The effects are also felt on the European stock markets that collapse despite the emergency measures taken in the United States to deal with the failure of the American institution, to prevent the crisis from infecting the banking system. Investors remain concerned about a possible domino effect. Paris fell 2.79%, Frankfurt fell 3.03% and London lost 2.32%. Milano, black jersey, leaves on the ground the 4.34%%.

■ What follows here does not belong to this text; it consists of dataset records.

(** What removing stale conditions may do to a Machine: the OwnerRemediated condition goes. *)
Record same_node (m m' : Machine) : Prop := {
  sn_meta : m_Meta m' = m_Meta m;
  sn_node : st_NodeRef (m_Status m') = st_NodeRef (m_Status m);
  sn_conditions : ∀ t, t ≠ MachineOwnerRemediatedCondition → Get m' t = Get m t;
  sn_remediated : ∀ c, Get m' MachineOwnerRemediatedCondition = Some c →
    Get m MachineOwnerRemediatedCondition = Some c;
}.

Record tidied (s s' : KcpState) : Prop := {
  td_initialized : kcp_Initialized (cpl_KCP (k_cp s')) = kcp_Initialized (cpl_KCP (k_cp s));
  td_config : kcp_ClusterConfiguration (cpl_KCP (k_cp s')) = kcp_ClusterConfiguration (cpl_KCP (k_cp s));
  td_machines : ∀ k, option_Forall2 same_node (k_machines s !! k) (k_machines s' !! k);
}.

#[local] Instance same_node_preorder : PreOrder same_node.
Proof.
  split; [by split|]. intros m1 m2 m3 [? ? C1 R1] [? ? C2 R2]. split; [congruence..| |by auto].
  intros t Ht. by rewrite C2, C1.
Qed.

Lemma option_Forall2_trans {A} (R : A → A → Prop) `{!Transitive R} x y z :
  option_Forall2 R x y → option_Forall2 R y z → option_Forall2 R x z.
Proof. intros [a b Hab|]; inversion 1; subst; constructor; by etrans. Qed.

#[global] Instance tidied_preorder : PreOrder tidied.
Proof.
  split.
  - intros s. split; [done..|]. intros k. by destruct (k_machines s !! k); constructor.
  - intros s1 s2 s3 [I1 K1 M1] [I2 K2 M2]. split; [congruence..|]. intros k.
    eapply option_Forall2_trans; [apply _|apply M1|apply M2].
Qed.

Lemma tidied_keyed s s' : keyed (k_machines s) → tidied s s' → keyed (k_machines s').
Proof.
  intros Hk [_ _ Ht] k m' Hm'. specialize (Ht k). rewrite Hm' in Ht. inversion Ht as [m ? [Hmeta _ _ _] Hm|].
  unfold m_Name. rewrite Hmeta. by apply Hk.
Qed.

Lemma Delete_status (m : Machine) : same_node m (Delete m MachineOwnerRemediatedCondition).
Proof.
  split; [by unfold Delete; destruct (GetConditions m)..| |].
  - intros t Ht. by rewrite Delete_Get, decide_False.
  - intros c. by rewrite Delete_Get, decide_True.
Qed.

Lemma v1beta2_Delete_status (m m' : Machine) t : v1beta2_Delete m t = Ok m' → same_node m m'.
Proof. unfold v1beta2_Delete. destruct (_ <? 0); [done|]. by intros [= <-]. Qed.

Lemma tidied_store name m m' s :
  k_machines s !! name = Some m → same_node m m' →
  tidied s (k_set_cp (cpl_set_Machines (<[name := m']> (k_machines s)) (k_cp s)) s).
Proof.
  intros Hm Hs. split; [done..|]. intros k. unfold k_machines at 2. simpl.
  destruct (decide (k = name)) as [->|Hne].
  - rewrite lookup_insert_eq, Hm. by constructor.
  - rewrite lookup_insert_ne by done. by destruct (k_machines s !! k); constructor.
Qed.

Lemma tidied_call c s : tidied s (k_add_call c s).
Proof. split; [done..|]. intros k. simpl. by destruct (k_machines s !! k) eqn:E; unfold k_machines in *; simpl; rewrite E; constructor. Qed.

(** One Machine of the loop that removes stale conditions. *)
Lemma kcp_cleanup_step errs name s r s' :
  is_Some (k_machines s !! name) → kcp_cleanup env errs name s = (r, s') →
  tidied s s' ∧ ∃ cs, k_calls s' = k_calls s ++ cs ∧ Forall calm cs.
Proof.
  intros [m Hm] E. unfold kcp_cleanup, mbind, M_bind, kload, gets in E. cbn beta iota zeta in E.
  rewrite Hm in E. cbn [default from_option id] in E.
  assert (∀ P : Prop, (tidied s s ∧ (∃ cs, k_calls s = k_calls s ++ cs ∧ Forall calm cs) → P) → P) as Hstay.
  { intros P HP. apply HP. split; [done|]. exists []. by rewrite app_nil_r. }
  destruct (is_deleting m); [injection E as <- <-; by apply Hstay|].
  destruct (negb _); [injection E as <- <-; by apply Hstay|].
  unfold try_err, kcall in E. destruct (ke_error env (k_calls s) _).
  { injection E as <- <-. split; [apply tidied_call|]. by exists [KNewHelper m]; split; [|constructor]. }
  set (s1 := k_add_call (KNewHelper m) s) in *.
  set (m1 := if _ : bool then Delete m _ else m) in *.
  assert (same_node m m1) as Hm1 by (unfold m1; repeat case_match; first [apply Delete_status|done]).
  match type of E with context [(if ?b then lift ?x else ?z) s1] =>
    assert (∃ y', (if b then lift x else z) s1 = (y', s1) ∧ (∀ m2, y' = Ok m2 → same_node m1 m2)) as (y & Ey & Hy)
  end.
  { match goal with |- context [if ?b then lift _ else _] => destruct b end;
      (eexists; split; [reflexivity|]); [|by intros ? [= <-]]. intros m2. apply v1beta2_Delete_status. }
  rewrite Ey in E. destruct y as [m2|e|].
  2-3: injection E as <- <-; (split; [apply tidied_call|]); by exists [KNewHelper m]; split; [|constructor].
  specialize (Hy m2 eq_refl). unfold kstore, modify in E.
  assert (tidied s (k_set_cp (cpl_set_Machines (<[name := m2]> (k_machines s1)) (k_cp s1)) s1)) as Ht.
  { etrans; [apply (tidied_call (KNewHelper m))|]. apply (tidied_store name m); [done|]. by etrans. }
  destruct (ke_error env _ _); injection E as <- <-;
    (split; [etrans; [exact Ht|apply tidied_call]|]);
    (exists [KNewHelper m; KPatchMachine m2]; split; [by simpl; rewrite <- app_assoc|by repeat constructor]).
Qed.

Lemma kcp_cleanup_all names errs s r s' :
  (∀ n, n ∈ names → is_Some (k_machines s !! n)) → foldM (kcp_cleanup env) errs names s = (r, s') →
  tidied s s' ∧ ∃ cs, k_calls s' = k_calls s ++ cs ∧ Forall calm cs.
Proof.
  revert errs s. induction names as [|n names IH]; intros errs s Hn E; cbn [foldM] in E.
  { injection E as <- <-. split; [done|]. exists []. by rewrite app_nil_r. }
  unfold mbind, M_bind in E. destruct (kcp_cleanup env errs n s) as [x s1] eqn:E1.
  destruct (kcp_cleanup_step _ _ _ _ _ (Hn n ltac:(left)) E1) as (Ht & cs & Hcs & Hc).
  destruct x as [[errs'|errs']|e|]; [|injection E as <- <-; eauto..].
  destruct (IH errs' s1) as (Ht' & cs' & Hcs' & Hc'); [|done|].
  - intros n' Hn'. destruct (Hn n' ltac:(by right)) as [m Hm]. pose proof (td_machines _ _ Ht n') as Hf.
    rewrite Hm in Hf. inversion Hf. eauto.
  - split; [by etrans|]. exists (cs ++ cs'). rewrite Hcs', Hcs, app_assoc. split; [done|].
    by apply Forall_app.
Qed.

Today's Eurogroup will also "discuss" the bank crash, Eurogroup President Paschal Donohoe said in an interview with Bloomberg TV. French Finance Minister Bruno le Maire, however, sees no contagion risks for the country's banks from the collapse of SVB as the sector "is solid". Speaking to France Info, the minister explained that "what happened in the United States is unique, with a bank that is exposed exclusively to the technology sector. There is no specific alarm for the banking sector French, we are certainly following the story closely," he added.
Credit Suisse stock reached a new all-time low in early trading on the Swiss stock exchange in the wake of the turmoil in the banking sector. The Swiss bank's shares tumbled more than 8% and were trading at 2.29 Swiss francs ($2.50) per share, down from the previous low of 2.41 francs per share reached on Friday.
German banking supervisor Bafin froze the assets of the German branch of Silicon Valley Bank following the bankruptcy of the Californian institution and noted that the branch has "no systemic importance". The German supervisory body explained: "The critical situation of the German branch of Silicon Valley Bank does not pose a threat to financial stability" because "it is not of systemic importance".